Nonostante le nuove disposizioni fiscali, ad essere utilizzate
sono, ancora, quasi esclusivamente le Stock Options, tanto
è vero che nel 2006 i top Managers delle società
quotate hanno guadagnato circa 500 milioni di euro mediante
il loro esercizio, a voler essere maliziosi verrebbe da chiedersi
quante siano state esercitate prima (o addirittura poco prima
cfr. ns. art.:
"Della Valle: tempismo? Premonizione?" ) del
4 luglio scorso.
I guadagni sono stati quantificati in circa 2,5 volte in più
rispetto al 2005, una stima probabilmente per difetto poichè
la regolamentazione CONSOB ha limitato gli obblighi di comunicazione
di Internal Dealing relativi agli acquisti e ha, invece, "escluso"
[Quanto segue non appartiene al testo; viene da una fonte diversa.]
Lemma codegen_removes_validation_witness :
  exists doc', @Documents canonical_range _ 5 base [layer] [WithCodeGenerationTarget true] = Done (Some doc') /\
    doc_Definitions doc' = clean <$> doc_Definitions compiled /\ map_Forall (fun _ s => plain s) (doc_Definitions doc').
Proof.
  apply (@codegen_removes_validation canonical_range _ rank 5 base [layer] compiled).
  - vm_compute. reflexivity.
  - apply ranked_check. vm_compute. reflexivity.
  - intros k s _. unfold rank. destruct (String.eqb k "Connection"); lia.
Defined.

(** A list of nodes. *)
Definition recursive_base : Document := document [("Node", object [("value", text); ("next", reference "Node")])].

Lemma recursive_taxonomy_diverges_witness :
  @Documents canonical_range _ 100 recursive_base [] [WithCodeGenerationTarget true] = Done None.
Proof.
  apply (@recursive_taxonomy_diverges canonical_range _ (eq "Node") 100 recursive_base [] recursive_base "Node");
    [vm_compute; reflexivity| |reflexivity].
  intros k <-. exists (object [("value", text); ("next", reference "Node")]), "Node".
  split; [reflexivity|]. split; [|reflexivity].
  apply (follows_ref _ _ "next" (reference "Node")); [reflexivity|discriminate].
Defined.

(** ** The order of the definitions *)

(** The definitions in the opposite order. *)
Program Definition reversed_range : MapRange := {| range := fun A m => reverse (map_to_list m) |}.
Next Obligation. intros A m. apply reverse_Permutation. Qed.

(** A union one of whose subtypes is a union. *)
Definition nested_base : Document := document
  [("Outer", union ["Inner"]); ("Inner", union ["leaf"]); ("leaf", object [])].

Definition inner_transformed (r : outcome (option Document)) : option bool :=
  match r with Done (Some doc) => Some (bool_decide (is_Some (doc_Definitions doc !! "InnerName"))) | _ => None end.

(** The result depends on the order in which Go iterates over the definitions: a union
    that is met as a subtype first is marked as visited and is not transformed. *)
Lemma compile_order_dependent :
  inner_transformed (@Documents canonical_range _ 0 nested_base [] []) <>
  inner_transformed (@Documents reversed_range _ 0 nested_base [] []).
Proof. vm_compute. discriminate. Qed.
End TaxonomyExamples.
Lemma collectMap_flat l acc :
  Forall (fun kv => flat kv.2) l -> map_Forall (fun _ => ref_free) acc ->
  exists m, collectMap l acc = Some (Done m) /\ map_Forall (fun _ => ref_free) m /\
    forall k, is_Some (m !! k) <-> k ∈ l.*1 \/ is_Some (acc !! k).
Proof.
  intros Hl. revert acc. induction Hl as [|[k c] l (p & E & Hp) _ IH]; intros acc Hacc; simpl in *.
  { exists acc. split; [done|]. split; [done|]. intros k. rewrite elem_of_nil. naive_solver. }
  subst c. destruct (IH (<[k := p]> acc)) as (m & E & Hm & Hk); [by apply map_Forall_insert_2|].
  exists m. split; [exact E|]. split; [done|]. intros k'. rewrite Hk, elem_of_cons, lookup_insert_is_Some'. naive_solver.
Qed.

Lemma pointer_flat o : (forall c, o = Some c -> flat c) ->
  exists q, pointer o = Some (Done q) /\ forall p, q = Some p -> ref_free p.
Proof.
  destruct o as [c|]; simpl; [|by exists None]. intros Hc. destruct (Hc c eq_refl) as (p & -> & Hp).
  exists (Some p). split; [done|]. by intros ? [= <-].
Qed.

Lemma additional_flat (o : option (option bool * option (F (option JSONSchemaProps)))) :
  (forall a c, o = Some (a, Some c) -> flat c) ->
  exists q, additionalProps o = Some (Done q) /\ forall a p, q = Some (a, Some p) -> ref_free p.
Proof.
  destruct o as [[a [c|]]|]; simpl; intros Hc.
  - destruct (Hc a c eq_refl) as (p & -> & Hp). exists (Some (true, Some p)). split; [by destruct a|]. intros ? ? [= _ <-]; exact Hp.
  - destruct a; eexists; (split; [reflexivity|]); done.
  - eexists. by split; [reflexivity|].
Qed.

Lemma toProps_flat f s :
  (forall r, mentions s r -> flat (f r)) -> flat (toProps (Some f) s).
Proof.
  induction s as [s IH] using parts_ind. intros Hf. destruct s as [s ref].
  destruct (String.eqb_spec ref "") as [->|Hne]; cycle 1.
  { cbn [toProps]. assert ((ref <>? "") = true) as -> by (by apply negb_true_iff, String.eqb_neq).
    apply (Hf (RefName (mkSchemaRef s ref))). by constructor. }
  assert (Hpart : forall x, x ∈ parts (mkSchemaRef s "") -> flat (toProps (Some f) x)).
  { intros x Hx. apply IH; [done|]. intros r Hr. apply Hf. by eapply mentions_part. }
  clear IH Hf. unfold parts in Hpart. cbn [sr_Schema] in Hpart. cbn [toProps]. change ("" <>? "") with false. cbn beta iota.
  assert (Hlist : forall o, (forall x, x ∈ default [] o -> flat (toProps (Some f) x)) ->
    exists ps, collectList (from_option (fmap (toProps (Some f))) [] o) = Some (Done ps) /\ Forall ref_free ps).
  { intros [l|] Hl; simpl; [|by exists []]. apply collectList_flat, Forall_fmap, list.Forall_forall. exact Hl. }
  assert (Hopt : forall o, (forall x, x ∈ option_list o -> flat (toProps (Some f) x)) ->
    exists q, pointer (toProps (Some f) <$> o) = Some (Done q) /\ forall p, q = Some p -> ref_free p).
  { intros o Ho. apply pointer_flat. intros c (x & -> & ->)%fmap_Some. apply Ho. by apply list_elem_of_singleton. }
  destruct (Hopt (sc_Items s)) as (items & Ei & Hi); [intros x Hx; apply Hpart; set_solver|].
  destruct (Hlist (sc_AllOf s)) as (allOf & Eal & Hal); [intros x Hx; apply Hpart; set_solver|].
  destruct (Hlist (sc_OneOf s)) as (oneOf & Eon & Hon); [intros x Hx; apply Hpart; set_solver|].
  destruct (Hlist (sc_AnyOf s)) as (anyOf & Ean & Han); [intros x Hx; apply Hpart; set_solver|].
  destruct (Hopt (sc_Not s)) as (not & En & Hn); [intros x Hx; apply Hpart; set_solver|].
  destruct (collectMap_flat (range (from_option (fmap (toProps (Some f))) ∅ (sc_Properties s))) ∅) as (props & Ep & Hp & _).
  { apply (range_Forall (fun _ c => flat c)). intros k c Hk. destruct (sc_Properties s) as [m|]; simpl in Hk; [|by rewrite lookup_empty in Hk].
    rewrite lookup_fmap in Hk. apply fmap_Some in Hk as (x & Hx & ->). apply Hpart. rewrite !elem_of_app. do 5 right. left.
    apply list_elem_of_fmap. exists (k, x). split; [done|]. by apply elem_of_map_to_list. }
  { apply map_Forall_empty. }
  destruct (additional_flat ((fun a => (ap_Allowed a, toProps (Some f) <$> ap_Schema a)) <$> sc_AdditionalProperties s)) as (add & Ea & Ha).
  { intros a c E. apply fmap_Some in E as (b & Hb & [= -> Hc]). symmetry in Hc. apply fmap_Some in Hc as (x & Hx & ->).
    apply Hpart. rewrite !elem_of_app. do 6 right. rewrite Hb. simpl. rewrite Hx. by apply list_elem_of_singleton. }
  unfold mbind, F_bind. rewrite Ei, Eal, Eon, Ean, En, Ep, Ea. eexists. split; [reflexivity|].
  constructor; [done|]. unfold props_parts. cbn. intros x. rewrite !elem_of_app.
  rewrite list.Forall_forall in Hal, Hon, Han.
  intros [Hx|[Hx|[Hx|[Hx|[Hx|[Hx|Hx]]]]]]; auto.
  - destruct items as [i|]; simpl in Hx; [apply list_elem_of_singleton in Hx as ->; auto|by apply elem_of_nil in Hx].
  - destruct not as [i|]; simpl in Hx; [apply list_elem_of_singleton in Hx as ->; auto|by apply elem_of_nil in Hx].
  - apply list_elem_of_fmap in Hx as ([k y] & -> & Hx%elem_of_map_to_list). by eapply Hp.
  - destruct add as [[a [i|]]|]; simpl in Hx; [apply list_elem_of_singleton in Hx as ->; eauto|by apply elem_of_nil in Hx..].
Qed.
dall'obbligo tutte le assegnazioni gratuite di azioni o di
diritti di acquisto e l'esercizio di tali diritti se riferiti
a piani di Stock Options.
Per
dimostrare poi quanto la fidelizzazione sia più teorica
che pratica basta prendere in esame le vicende di Silvano
Cassano (Benetton) e Rocco Sabelli
(Piaggio-Immsi) che hanno esercitato le Stock Options
giusto poco prima di presentare le loro dimissioni, realizzando
rispettivamente guadagni per 3,7 e 3,5 euro/K.
Sembra
paradossale, ma da un incentivo a restare le Stock Options
si sono trasformate in una consistente "buonuscita".